(SUPPLIED MATERIAL begins)
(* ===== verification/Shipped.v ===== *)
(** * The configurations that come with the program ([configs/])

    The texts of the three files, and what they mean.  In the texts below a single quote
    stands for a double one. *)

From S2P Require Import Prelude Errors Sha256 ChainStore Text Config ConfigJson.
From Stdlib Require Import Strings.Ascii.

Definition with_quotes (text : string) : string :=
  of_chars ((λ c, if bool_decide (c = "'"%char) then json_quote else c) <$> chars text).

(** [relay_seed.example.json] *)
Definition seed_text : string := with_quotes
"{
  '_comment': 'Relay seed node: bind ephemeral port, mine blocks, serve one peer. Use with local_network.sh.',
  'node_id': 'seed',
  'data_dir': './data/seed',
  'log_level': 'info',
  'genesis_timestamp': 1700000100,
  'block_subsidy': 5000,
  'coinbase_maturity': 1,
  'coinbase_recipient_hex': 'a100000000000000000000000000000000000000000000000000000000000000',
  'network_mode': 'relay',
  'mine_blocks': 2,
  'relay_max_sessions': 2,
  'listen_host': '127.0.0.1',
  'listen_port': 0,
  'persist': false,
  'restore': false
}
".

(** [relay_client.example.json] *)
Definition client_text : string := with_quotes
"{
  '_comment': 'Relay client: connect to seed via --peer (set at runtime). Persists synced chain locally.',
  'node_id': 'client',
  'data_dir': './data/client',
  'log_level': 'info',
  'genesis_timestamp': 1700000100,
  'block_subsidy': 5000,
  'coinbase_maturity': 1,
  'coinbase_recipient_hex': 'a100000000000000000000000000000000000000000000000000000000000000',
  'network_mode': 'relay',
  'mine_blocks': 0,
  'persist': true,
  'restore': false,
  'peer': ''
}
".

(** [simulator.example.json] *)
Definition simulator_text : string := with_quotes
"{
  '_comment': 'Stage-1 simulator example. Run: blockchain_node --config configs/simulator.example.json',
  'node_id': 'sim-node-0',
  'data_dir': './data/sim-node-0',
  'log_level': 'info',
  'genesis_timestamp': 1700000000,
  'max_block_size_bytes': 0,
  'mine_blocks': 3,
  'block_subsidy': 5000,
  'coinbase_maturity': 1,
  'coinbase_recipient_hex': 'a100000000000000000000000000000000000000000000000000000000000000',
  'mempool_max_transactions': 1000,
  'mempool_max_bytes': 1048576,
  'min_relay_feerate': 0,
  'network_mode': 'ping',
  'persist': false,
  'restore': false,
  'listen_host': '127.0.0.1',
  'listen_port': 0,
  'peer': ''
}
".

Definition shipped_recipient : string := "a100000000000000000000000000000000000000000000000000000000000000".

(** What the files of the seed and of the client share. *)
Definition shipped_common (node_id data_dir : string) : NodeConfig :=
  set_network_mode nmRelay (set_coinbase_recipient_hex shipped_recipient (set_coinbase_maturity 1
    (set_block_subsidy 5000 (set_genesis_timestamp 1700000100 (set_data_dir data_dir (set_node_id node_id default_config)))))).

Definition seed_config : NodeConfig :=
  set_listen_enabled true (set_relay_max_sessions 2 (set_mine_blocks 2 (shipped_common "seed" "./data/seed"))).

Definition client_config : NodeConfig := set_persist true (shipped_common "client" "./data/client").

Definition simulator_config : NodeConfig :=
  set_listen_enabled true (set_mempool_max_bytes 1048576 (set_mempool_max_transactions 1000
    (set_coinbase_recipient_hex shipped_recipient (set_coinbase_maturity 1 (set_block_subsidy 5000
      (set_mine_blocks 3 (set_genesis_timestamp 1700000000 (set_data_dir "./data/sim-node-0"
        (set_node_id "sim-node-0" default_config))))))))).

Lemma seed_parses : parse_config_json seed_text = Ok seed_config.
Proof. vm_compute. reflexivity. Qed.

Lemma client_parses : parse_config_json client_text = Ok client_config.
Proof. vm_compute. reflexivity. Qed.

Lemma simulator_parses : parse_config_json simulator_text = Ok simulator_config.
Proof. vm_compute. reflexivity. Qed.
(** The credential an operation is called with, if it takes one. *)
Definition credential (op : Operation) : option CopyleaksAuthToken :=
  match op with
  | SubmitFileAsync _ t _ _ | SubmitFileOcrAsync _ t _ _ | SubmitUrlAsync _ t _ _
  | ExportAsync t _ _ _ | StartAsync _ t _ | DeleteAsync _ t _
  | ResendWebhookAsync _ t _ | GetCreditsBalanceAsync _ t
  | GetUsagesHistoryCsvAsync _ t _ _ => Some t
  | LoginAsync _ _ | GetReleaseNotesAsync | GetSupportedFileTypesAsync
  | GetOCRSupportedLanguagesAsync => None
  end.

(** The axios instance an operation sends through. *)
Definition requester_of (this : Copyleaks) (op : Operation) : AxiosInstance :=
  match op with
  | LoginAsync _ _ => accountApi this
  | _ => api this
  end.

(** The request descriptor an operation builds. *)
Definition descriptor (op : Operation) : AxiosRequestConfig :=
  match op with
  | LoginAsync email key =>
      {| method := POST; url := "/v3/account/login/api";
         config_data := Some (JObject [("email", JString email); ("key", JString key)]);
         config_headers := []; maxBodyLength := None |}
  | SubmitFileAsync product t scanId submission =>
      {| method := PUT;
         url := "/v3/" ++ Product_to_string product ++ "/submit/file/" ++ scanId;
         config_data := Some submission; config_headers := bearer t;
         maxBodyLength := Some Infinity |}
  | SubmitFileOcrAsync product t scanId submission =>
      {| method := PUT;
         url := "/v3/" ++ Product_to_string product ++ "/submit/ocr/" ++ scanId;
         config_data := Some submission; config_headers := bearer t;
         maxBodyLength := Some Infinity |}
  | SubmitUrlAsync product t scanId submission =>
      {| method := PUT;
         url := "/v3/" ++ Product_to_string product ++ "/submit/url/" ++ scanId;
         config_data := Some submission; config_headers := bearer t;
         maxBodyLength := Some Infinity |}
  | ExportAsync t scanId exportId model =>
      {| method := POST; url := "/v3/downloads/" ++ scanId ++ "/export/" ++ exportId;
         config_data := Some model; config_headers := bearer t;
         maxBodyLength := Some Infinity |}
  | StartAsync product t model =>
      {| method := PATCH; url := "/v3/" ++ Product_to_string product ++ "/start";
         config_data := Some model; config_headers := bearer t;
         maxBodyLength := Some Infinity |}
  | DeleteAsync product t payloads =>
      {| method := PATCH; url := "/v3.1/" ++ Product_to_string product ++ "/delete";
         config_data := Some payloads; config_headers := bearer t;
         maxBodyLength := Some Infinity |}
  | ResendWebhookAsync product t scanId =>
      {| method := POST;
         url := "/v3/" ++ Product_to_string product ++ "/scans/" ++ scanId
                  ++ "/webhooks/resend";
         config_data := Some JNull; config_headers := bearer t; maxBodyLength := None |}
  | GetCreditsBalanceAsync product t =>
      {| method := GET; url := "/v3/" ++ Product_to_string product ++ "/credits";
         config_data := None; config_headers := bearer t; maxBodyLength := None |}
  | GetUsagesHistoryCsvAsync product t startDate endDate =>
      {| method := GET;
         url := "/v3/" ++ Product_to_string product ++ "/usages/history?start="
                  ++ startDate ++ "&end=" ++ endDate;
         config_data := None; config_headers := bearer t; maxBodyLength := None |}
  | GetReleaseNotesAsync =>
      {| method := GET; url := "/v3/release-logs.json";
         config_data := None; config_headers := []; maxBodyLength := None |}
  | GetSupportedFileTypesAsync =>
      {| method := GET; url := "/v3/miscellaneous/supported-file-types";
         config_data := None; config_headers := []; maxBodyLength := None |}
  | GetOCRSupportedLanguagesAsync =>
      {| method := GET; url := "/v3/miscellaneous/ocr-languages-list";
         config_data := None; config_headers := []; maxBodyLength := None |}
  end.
(SUPPLIED MATERIAL ends)
(SUPPLIED MATERIAL begins)
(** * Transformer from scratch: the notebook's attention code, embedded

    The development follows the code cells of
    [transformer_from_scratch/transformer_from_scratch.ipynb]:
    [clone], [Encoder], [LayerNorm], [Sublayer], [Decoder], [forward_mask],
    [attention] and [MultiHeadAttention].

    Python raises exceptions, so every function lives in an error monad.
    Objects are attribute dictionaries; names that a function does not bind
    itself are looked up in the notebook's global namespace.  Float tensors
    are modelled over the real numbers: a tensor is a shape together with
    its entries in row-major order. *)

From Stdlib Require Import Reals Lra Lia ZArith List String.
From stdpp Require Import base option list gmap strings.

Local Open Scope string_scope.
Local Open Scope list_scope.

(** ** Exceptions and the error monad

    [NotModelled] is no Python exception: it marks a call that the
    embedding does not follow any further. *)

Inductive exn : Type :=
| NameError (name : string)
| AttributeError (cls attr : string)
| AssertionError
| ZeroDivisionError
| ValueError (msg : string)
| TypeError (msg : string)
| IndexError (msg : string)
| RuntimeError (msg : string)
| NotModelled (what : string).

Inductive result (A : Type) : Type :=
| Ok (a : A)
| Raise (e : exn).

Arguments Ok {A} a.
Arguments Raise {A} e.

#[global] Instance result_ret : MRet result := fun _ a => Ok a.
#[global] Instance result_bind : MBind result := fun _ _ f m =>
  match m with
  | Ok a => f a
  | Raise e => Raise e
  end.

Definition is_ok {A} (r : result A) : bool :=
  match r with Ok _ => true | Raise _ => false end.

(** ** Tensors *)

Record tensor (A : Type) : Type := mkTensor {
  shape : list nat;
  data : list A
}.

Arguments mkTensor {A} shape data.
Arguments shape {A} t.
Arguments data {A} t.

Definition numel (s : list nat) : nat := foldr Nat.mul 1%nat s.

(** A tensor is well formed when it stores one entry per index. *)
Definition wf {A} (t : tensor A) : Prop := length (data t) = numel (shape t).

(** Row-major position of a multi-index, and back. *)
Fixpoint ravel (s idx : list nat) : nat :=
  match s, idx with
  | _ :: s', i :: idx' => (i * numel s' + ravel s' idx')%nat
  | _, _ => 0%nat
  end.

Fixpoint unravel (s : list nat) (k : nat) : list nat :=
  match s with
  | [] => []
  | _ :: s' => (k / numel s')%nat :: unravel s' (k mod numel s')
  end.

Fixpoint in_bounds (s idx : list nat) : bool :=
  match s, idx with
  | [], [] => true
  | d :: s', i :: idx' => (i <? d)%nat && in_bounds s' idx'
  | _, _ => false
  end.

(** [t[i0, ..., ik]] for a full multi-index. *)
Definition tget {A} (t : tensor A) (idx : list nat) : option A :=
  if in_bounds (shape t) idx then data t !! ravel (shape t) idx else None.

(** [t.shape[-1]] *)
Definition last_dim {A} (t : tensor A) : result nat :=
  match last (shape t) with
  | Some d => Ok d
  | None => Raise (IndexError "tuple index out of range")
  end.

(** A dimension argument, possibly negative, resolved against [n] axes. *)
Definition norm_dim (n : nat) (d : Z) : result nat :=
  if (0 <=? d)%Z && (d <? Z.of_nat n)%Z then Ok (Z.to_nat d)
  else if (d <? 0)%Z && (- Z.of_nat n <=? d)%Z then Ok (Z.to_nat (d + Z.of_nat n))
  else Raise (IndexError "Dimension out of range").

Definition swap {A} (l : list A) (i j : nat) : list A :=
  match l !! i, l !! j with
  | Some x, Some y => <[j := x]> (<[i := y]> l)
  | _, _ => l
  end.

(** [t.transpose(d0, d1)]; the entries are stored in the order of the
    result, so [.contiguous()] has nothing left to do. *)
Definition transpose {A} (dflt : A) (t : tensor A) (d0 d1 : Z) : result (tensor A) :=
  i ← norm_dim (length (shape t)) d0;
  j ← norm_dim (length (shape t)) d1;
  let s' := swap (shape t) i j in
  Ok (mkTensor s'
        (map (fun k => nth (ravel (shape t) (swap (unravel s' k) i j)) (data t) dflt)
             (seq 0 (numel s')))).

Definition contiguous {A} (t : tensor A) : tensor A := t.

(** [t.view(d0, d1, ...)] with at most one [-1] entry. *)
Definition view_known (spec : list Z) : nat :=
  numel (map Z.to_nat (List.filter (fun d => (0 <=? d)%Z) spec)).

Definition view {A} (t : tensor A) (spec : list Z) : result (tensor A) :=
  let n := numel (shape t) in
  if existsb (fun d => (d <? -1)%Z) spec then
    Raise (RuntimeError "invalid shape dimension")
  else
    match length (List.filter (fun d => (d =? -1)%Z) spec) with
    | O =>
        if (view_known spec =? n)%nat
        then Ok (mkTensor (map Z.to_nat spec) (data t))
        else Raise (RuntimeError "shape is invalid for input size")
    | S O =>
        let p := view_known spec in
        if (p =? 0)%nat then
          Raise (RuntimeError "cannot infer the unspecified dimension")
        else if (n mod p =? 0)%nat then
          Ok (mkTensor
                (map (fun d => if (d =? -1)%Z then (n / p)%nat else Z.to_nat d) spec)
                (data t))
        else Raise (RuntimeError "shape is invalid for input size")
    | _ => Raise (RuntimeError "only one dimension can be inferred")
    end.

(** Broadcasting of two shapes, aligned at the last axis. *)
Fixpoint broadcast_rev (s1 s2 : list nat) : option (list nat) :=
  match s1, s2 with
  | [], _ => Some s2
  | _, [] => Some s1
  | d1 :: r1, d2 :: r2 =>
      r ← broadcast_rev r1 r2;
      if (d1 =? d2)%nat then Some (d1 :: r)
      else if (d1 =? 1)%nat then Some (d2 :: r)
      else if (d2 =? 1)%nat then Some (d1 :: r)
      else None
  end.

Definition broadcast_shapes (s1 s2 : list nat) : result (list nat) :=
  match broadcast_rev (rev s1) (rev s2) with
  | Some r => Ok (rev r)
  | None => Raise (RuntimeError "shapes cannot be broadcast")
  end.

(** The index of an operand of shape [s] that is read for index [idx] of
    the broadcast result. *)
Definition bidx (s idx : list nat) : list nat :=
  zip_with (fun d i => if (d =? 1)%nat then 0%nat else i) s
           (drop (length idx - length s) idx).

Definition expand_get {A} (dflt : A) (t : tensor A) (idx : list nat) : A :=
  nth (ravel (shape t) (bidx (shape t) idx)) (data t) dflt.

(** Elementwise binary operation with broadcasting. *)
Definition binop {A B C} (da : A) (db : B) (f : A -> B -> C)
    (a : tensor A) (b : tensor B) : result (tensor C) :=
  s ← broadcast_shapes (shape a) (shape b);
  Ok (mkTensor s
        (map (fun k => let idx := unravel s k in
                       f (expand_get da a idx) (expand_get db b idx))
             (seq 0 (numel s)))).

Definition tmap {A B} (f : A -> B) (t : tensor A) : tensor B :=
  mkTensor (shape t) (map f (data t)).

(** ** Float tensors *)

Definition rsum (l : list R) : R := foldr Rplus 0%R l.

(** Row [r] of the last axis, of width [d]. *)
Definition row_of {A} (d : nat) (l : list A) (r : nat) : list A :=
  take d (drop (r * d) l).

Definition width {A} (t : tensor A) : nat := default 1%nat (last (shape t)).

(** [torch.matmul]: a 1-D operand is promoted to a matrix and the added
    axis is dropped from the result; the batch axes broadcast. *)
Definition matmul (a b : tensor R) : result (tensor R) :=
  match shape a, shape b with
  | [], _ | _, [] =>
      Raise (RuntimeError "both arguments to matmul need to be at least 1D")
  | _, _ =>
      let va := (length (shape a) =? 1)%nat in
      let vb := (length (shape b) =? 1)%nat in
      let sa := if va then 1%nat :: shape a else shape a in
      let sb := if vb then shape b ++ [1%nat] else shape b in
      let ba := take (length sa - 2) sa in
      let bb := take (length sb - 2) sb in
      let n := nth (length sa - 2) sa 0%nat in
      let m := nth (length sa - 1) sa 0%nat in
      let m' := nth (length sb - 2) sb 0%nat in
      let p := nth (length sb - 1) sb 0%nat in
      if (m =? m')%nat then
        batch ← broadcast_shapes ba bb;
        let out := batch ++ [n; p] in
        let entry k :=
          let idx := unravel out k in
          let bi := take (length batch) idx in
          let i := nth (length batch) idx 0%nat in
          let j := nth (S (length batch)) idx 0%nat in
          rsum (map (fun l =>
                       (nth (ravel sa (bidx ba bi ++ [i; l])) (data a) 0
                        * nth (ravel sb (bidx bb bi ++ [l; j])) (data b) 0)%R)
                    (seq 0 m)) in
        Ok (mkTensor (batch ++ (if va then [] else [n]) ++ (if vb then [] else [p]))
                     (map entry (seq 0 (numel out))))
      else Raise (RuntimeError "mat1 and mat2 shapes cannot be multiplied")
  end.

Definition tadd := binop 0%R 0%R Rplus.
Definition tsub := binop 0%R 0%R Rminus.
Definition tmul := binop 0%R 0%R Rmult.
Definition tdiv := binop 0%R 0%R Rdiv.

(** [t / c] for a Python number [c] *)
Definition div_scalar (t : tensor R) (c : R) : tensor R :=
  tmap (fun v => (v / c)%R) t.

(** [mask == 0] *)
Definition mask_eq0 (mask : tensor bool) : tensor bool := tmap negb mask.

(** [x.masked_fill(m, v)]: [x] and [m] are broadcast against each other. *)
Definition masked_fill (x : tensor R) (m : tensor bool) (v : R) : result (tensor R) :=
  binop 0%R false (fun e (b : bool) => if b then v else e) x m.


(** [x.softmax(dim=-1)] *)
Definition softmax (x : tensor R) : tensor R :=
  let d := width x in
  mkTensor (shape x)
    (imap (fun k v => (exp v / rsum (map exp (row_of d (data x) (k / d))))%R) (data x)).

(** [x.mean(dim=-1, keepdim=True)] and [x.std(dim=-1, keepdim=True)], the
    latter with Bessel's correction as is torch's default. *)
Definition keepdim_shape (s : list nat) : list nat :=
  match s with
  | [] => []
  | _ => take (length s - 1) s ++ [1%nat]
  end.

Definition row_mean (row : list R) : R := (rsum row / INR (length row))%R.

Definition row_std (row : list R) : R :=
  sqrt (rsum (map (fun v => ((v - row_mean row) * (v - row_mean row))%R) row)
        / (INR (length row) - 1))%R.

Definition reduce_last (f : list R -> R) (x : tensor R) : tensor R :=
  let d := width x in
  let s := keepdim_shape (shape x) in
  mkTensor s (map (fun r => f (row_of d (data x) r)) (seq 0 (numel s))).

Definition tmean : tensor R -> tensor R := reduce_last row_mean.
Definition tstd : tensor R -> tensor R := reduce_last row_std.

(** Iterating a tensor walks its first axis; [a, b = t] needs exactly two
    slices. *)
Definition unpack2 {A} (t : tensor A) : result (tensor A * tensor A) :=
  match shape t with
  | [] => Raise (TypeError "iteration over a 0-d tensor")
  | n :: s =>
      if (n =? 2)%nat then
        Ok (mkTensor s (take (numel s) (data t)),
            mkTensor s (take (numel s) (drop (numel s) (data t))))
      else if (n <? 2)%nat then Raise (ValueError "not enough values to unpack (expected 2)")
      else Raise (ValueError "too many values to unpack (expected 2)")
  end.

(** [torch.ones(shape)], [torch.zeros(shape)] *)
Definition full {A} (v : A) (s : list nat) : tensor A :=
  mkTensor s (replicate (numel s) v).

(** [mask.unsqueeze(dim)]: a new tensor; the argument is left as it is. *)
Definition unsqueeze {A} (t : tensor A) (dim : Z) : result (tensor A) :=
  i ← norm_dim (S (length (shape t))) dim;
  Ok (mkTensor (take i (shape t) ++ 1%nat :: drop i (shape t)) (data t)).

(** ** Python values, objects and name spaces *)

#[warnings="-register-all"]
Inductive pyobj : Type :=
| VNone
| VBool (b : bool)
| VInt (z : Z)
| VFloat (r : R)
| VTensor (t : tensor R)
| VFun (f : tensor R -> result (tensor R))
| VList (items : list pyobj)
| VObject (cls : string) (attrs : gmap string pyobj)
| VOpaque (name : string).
(SUPPLIED MATERIAL ends)
(SUPPLIED MATERIAL begins)
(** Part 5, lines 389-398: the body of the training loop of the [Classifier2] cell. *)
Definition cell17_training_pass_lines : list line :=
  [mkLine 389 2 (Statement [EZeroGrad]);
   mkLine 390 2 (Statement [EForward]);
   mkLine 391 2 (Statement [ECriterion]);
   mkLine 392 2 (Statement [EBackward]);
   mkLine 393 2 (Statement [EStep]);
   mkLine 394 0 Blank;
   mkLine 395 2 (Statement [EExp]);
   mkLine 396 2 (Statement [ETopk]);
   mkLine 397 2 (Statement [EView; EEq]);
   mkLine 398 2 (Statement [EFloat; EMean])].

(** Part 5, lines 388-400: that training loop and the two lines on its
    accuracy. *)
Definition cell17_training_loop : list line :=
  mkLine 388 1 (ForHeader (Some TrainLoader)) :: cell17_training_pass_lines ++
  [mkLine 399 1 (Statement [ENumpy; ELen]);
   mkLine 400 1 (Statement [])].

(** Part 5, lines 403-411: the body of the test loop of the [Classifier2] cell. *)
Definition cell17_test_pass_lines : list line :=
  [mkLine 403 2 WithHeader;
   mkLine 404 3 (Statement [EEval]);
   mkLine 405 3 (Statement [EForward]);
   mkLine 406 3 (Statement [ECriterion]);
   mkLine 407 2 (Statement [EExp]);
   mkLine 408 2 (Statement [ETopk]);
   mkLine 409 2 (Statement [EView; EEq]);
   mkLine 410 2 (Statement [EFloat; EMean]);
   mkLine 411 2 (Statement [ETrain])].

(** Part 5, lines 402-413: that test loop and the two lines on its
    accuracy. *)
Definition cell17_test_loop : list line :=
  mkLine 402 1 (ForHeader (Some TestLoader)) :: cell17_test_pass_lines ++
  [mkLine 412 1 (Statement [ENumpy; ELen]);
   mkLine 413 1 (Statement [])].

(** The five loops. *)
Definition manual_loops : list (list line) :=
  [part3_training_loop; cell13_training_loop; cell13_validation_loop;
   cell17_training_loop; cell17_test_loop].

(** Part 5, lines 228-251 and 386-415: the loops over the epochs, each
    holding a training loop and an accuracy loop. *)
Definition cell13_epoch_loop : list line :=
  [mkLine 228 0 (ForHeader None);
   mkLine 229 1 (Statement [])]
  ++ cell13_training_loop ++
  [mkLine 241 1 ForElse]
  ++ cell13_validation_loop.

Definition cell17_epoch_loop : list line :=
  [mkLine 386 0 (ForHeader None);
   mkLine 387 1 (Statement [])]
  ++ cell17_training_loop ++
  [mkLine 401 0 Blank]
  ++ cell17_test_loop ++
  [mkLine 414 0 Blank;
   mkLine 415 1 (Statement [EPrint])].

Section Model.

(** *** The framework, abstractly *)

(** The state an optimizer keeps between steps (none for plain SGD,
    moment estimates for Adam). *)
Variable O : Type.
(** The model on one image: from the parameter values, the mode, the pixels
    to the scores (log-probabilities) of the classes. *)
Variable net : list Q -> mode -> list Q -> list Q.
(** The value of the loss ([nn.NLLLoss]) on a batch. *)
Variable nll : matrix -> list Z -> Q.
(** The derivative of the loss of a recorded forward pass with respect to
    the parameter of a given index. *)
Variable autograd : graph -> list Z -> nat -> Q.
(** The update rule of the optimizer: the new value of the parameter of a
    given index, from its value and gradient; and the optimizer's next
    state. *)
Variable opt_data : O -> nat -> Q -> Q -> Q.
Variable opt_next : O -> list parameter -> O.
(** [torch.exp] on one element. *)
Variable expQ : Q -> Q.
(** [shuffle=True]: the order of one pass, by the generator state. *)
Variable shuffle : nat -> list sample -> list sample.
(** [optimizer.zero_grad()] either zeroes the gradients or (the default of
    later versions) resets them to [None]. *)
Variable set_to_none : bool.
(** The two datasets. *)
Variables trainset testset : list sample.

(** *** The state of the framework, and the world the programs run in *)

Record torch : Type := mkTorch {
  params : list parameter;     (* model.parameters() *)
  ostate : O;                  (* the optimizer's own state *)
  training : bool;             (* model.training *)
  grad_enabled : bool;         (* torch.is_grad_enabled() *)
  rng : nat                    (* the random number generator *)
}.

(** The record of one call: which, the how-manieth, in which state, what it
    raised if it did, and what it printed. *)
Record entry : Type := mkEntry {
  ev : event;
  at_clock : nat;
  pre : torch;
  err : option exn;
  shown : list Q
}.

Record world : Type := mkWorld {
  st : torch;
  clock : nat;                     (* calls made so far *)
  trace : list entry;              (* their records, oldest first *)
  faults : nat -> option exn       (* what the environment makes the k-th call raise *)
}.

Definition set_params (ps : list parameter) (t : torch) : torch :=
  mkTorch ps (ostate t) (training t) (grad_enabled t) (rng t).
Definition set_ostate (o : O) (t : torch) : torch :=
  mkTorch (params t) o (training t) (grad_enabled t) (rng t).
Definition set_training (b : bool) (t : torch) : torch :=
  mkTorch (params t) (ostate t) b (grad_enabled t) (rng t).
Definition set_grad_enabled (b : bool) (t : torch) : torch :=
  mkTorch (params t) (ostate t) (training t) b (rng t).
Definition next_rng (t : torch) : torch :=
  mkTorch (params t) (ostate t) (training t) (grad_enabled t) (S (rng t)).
(SUPPLIED MATERIAL ends)
ASSIGNMENT:
For each line of the entries that holds the word "Lemma", pull that line out.

TASK RESPONSE:
Lemma seed_parses : parse_config_json seed_text = Ok seed_config.
Lemma client_parses : parse_config_json client_text = Ok client_config.
Lemma simulator_parses : parse_config_json simulator_text = Ok simulator_config.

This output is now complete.